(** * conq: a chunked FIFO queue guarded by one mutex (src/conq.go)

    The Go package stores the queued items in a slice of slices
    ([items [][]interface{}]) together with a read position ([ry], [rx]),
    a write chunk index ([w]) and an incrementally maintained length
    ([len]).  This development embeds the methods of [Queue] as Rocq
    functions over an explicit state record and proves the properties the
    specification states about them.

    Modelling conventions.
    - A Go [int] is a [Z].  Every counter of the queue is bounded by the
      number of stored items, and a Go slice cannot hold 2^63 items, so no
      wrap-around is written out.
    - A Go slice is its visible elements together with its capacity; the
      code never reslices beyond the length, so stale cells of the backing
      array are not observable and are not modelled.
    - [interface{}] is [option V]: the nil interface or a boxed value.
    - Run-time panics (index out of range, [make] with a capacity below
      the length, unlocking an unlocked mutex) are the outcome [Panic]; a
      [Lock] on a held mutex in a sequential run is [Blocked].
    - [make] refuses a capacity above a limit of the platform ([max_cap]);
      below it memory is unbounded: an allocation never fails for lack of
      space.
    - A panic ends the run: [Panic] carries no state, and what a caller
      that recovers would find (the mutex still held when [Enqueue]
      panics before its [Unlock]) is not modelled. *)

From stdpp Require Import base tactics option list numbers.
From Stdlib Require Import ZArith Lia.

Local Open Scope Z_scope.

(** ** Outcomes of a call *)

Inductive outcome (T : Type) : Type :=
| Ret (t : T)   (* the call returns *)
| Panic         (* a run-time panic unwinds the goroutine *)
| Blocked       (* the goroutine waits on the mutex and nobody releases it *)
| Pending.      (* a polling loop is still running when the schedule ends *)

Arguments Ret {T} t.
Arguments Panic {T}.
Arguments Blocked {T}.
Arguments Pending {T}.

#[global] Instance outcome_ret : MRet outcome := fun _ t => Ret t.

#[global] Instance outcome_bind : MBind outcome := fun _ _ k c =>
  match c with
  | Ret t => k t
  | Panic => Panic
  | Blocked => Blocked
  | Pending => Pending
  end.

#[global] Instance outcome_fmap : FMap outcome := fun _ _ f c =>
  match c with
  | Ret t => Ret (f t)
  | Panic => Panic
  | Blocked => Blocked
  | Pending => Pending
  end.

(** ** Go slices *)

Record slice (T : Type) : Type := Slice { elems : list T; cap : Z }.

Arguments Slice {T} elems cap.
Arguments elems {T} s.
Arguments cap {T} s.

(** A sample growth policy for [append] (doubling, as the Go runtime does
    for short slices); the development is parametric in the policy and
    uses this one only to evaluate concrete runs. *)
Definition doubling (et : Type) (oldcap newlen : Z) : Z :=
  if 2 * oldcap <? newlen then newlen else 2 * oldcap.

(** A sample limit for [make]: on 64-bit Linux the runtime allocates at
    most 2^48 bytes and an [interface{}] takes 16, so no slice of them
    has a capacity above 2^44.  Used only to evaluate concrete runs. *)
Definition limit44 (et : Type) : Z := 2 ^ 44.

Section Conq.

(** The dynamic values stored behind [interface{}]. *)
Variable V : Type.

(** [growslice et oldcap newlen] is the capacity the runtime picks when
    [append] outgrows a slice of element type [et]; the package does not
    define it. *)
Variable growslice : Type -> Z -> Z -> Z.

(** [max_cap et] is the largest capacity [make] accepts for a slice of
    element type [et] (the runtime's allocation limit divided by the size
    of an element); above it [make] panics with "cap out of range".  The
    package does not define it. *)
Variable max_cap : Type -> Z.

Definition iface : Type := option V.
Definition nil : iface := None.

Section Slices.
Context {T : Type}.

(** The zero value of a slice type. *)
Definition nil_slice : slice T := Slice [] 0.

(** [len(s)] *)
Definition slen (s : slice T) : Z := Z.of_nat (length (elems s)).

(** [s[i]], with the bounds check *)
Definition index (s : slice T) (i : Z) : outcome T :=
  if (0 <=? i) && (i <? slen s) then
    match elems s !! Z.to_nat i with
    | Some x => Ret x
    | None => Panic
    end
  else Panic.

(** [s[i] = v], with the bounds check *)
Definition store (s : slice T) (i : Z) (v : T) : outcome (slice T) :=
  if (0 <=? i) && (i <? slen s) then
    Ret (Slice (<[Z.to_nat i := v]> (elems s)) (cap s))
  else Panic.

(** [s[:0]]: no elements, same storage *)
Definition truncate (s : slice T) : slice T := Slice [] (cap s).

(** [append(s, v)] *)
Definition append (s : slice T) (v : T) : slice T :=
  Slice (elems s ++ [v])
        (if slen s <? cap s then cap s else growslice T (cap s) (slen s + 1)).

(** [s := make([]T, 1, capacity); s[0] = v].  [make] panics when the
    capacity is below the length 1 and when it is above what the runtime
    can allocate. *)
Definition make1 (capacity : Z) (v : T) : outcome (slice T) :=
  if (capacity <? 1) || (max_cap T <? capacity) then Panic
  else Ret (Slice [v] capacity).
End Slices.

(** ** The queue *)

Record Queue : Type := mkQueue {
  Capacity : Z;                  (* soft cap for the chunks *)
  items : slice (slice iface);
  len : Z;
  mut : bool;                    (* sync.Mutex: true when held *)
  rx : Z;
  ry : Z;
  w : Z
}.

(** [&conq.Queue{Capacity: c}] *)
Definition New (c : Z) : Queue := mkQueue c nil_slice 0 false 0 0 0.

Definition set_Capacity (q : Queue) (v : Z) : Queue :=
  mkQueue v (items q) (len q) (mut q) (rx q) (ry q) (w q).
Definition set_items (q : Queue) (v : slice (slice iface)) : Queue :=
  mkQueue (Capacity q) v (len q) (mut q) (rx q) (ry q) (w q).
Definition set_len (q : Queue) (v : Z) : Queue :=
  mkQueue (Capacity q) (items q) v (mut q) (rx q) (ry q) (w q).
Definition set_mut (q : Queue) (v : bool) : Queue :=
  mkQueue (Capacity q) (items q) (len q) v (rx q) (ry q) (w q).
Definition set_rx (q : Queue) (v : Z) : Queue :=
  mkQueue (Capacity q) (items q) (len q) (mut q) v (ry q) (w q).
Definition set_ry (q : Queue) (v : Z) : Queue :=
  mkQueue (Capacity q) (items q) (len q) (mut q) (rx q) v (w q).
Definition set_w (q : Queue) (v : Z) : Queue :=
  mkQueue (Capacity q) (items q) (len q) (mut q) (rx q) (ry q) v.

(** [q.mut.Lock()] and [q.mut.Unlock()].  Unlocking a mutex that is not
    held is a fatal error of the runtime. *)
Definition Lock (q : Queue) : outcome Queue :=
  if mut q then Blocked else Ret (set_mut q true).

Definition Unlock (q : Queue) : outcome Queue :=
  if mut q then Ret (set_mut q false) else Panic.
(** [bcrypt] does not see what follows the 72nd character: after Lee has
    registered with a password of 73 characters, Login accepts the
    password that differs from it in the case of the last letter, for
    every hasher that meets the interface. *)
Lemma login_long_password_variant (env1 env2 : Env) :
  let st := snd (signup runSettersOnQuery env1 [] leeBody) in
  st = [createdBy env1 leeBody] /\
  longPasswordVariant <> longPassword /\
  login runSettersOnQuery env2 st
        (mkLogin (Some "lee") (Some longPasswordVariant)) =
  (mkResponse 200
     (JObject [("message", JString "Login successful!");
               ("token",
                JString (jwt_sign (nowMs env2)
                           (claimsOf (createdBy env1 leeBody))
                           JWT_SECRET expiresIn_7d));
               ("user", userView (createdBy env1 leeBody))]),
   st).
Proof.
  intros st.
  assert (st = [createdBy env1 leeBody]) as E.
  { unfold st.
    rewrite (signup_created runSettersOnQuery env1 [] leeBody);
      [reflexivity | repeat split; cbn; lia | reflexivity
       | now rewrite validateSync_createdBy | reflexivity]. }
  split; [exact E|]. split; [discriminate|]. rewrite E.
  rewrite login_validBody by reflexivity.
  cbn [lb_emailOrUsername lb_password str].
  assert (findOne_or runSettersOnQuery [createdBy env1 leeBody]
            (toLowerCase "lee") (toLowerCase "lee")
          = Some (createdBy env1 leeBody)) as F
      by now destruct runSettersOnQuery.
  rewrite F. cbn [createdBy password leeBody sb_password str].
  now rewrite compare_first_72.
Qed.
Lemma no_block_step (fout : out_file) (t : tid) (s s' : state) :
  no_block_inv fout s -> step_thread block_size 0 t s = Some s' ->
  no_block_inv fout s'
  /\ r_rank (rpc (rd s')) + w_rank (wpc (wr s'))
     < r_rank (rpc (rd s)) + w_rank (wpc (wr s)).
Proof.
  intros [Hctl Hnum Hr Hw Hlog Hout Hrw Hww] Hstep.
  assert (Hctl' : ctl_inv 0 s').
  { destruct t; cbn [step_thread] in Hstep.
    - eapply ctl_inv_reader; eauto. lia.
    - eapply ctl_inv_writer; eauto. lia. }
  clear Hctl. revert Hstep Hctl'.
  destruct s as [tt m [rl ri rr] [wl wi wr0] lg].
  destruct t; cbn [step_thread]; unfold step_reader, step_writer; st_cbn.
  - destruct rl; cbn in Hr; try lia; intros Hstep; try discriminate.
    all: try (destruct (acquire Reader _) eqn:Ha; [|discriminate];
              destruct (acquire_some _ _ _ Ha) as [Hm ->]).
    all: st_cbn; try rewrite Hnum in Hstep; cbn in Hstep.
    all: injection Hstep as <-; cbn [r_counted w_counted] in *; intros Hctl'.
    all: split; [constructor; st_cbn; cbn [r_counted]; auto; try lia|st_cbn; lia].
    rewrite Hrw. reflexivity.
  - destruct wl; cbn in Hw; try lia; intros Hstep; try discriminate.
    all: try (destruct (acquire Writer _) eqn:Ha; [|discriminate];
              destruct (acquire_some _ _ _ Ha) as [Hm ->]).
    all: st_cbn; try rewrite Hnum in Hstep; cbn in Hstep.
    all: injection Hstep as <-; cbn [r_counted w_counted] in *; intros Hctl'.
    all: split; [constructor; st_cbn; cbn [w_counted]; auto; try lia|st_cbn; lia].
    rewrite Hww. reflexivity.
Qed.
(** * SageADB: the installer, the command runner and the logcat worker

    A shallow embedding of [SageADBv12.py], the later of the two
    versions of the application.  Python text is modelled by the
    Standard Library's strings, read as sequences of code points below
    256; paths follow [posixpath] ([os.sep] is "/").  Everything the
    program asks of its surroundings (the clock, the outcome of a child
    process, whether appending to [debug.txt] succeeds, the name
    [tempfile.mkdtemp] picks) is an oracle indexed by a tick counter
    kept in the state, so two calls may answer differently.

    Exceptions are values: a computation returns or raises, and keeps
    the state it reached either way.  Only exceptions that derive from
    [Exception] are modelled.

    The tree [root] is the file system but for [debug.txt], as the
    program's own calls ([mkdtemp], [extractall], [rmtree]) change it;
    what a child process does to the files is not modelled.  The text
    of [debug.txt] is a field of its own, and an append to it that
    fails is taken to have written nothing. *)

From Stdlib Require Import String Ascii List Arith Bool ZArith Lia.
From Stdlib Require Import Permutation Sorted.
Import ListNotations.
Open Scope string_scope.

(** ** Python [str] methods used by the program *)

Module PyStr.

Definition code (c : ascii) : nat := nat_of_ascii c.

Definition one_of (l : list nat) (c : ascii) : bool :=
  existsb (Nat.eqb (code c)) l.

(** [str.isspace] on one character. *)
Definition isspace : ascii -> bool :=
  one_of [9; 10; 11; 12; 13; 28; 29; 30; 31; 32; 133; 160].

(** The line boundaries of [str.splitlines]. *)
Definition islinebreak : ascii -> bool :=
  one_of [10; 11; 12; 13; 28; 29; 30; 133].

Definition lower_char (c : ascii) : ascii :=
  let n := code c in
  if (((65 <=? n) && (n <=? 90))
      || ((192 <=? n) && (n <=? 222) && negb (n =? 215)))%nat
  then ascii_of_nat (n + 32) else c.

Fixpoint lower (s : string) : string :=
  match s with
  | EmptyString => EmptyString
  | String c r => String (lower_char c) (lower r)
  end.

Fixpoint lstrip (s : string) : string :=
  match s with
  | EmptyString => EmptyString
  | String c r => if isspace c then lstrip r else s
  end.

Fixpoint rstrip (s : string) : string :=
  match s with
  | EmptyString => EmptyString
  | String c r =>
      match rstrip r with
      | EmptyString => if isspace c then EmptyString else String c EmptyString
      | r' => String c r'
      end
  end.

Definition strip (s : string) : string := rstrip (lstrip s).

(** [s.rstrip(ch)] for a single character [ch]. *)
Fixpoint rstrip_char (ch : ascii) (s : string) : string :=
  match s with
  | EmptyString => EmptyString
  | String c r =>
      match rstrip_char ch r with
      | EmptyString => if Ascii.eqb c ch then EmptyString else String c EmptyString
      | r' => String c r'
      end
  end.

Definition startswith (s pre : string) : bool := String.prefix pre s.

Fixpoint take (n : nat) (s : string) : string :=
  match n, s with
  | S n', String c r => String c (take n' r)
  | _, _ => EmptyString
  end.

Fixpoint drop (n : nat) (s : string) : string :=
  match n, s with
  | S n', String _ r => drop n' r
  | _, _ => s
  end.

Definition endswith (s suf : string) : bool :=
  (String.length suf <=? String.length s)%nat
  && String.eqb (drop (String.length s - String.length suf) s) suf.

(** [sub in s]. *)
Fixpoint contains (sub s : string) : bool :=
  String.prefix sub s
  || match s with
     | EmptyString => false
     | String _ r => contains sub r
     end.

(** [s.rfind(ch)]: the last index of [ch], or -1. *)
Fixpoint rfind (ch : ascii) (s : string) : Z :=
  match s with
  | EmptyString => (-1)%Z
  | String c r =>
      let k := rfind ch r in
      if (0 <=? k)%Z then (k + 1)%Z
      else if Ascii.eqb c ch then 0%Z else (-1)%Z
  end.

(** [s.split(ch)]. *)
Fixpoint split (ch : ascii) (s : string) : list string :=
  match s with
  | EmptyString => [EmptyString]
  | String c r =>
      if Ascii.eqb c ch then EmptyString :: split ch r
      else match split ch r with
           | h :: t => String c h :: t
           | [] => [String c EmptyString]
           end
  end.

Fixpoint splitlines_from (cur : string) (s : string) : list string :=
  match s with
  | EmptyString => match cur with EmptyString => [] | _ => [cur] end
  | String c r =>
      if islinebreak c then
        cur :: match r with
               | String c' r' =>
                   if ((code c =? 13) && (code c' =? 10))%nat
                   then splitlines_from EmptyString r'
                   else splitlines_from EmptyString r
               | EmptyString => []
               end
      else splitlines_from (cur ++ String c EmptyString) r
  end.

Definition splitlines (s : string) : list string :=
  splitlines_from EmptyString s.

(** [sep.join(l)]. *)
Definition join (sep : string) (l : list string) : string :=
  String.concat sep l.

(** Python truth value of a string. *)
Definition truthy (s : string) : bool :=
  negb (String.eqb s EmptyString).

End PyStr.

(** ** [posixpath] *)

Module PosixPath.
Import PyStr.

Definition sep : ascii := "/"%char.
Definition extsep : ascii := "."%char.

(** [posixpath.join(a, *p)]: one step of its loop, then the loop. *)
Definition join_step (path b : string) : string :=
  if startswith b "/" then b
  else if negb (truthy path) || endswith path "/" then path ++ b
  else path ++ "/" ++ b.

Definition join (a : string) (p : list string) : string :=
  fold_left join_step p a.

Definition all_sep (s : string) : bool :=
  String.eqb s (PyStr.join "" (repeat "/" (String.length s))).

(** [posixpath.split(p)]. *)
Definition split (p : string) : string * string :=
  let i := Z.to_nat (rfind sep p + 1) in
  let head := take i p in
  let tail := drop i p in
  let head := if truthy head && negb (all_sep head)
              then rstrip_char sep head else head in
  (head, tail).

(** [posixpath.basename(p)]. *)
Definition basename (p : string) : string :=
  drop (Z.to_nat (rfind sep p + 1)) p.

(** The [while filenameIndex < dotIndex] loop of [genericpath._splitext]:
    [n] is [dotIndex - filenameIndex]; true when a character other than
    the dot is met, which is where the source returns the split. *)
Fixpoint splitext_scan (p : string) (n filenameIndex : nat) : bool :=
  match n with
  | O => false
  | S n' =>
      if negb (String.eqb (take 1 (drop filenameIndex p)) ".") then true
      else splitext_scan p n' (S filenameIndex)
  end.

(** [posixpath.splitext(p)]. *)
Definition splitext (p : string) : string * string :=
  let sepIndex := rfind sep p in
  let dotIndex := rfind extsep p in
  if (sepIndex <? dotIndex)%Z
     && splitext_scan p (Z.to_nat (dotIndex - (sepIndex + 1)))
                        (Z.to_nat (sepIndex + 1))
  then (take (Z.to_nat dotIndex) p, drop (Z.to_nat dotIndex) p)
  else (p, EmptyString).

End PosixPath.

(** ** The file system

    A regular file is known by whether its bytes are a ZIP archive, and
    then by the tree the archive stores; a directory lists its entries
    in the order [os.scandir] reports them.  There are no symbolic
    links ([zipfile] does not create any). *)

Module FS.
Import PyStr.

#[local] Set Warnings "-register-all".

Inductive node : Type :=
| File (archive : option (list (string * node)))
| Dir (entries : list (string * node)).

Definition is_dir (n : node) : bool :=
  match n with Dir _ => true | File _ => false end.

WHAT IS REQUIRED – Only one stretch of the records above is wanted: the lines between the one holding "Definition join (sep" and the one holding "String.eqb s (PyStr.join", inclusive, reproduced exactly.

FINISHED TASK –
Definition join (sep : string) (l : list string) : string :=
  String.concat sep l.

(** Python truth value of a string. *)
Definition truthy (s : string) : bool :=
  negb (String.eqb s EmptyString).

End PyStr.

(** ** [posixpath] *)

Module PosixPath.
Import PyStr.

Definition sep : ascii := "/"%char.
Definition extsep : ascii := "."%char.

(** [posixpath.join(a, *p)]: one step of its loop, then the loop. *)
Definition join_step (path b : string) : string :=
  if startswith b "/" then b
  else if negb (truthy path) || endswith path "/" then path ++ b
  else path ++ "/" ++ b.

Definition join (a : string) (p : list string) : string :=
  fold_left join_step p a.

Definition all_sep (s : string) : bool :=
  String.eqb s (PyStr.join "" (repeat "/" (String.length s))).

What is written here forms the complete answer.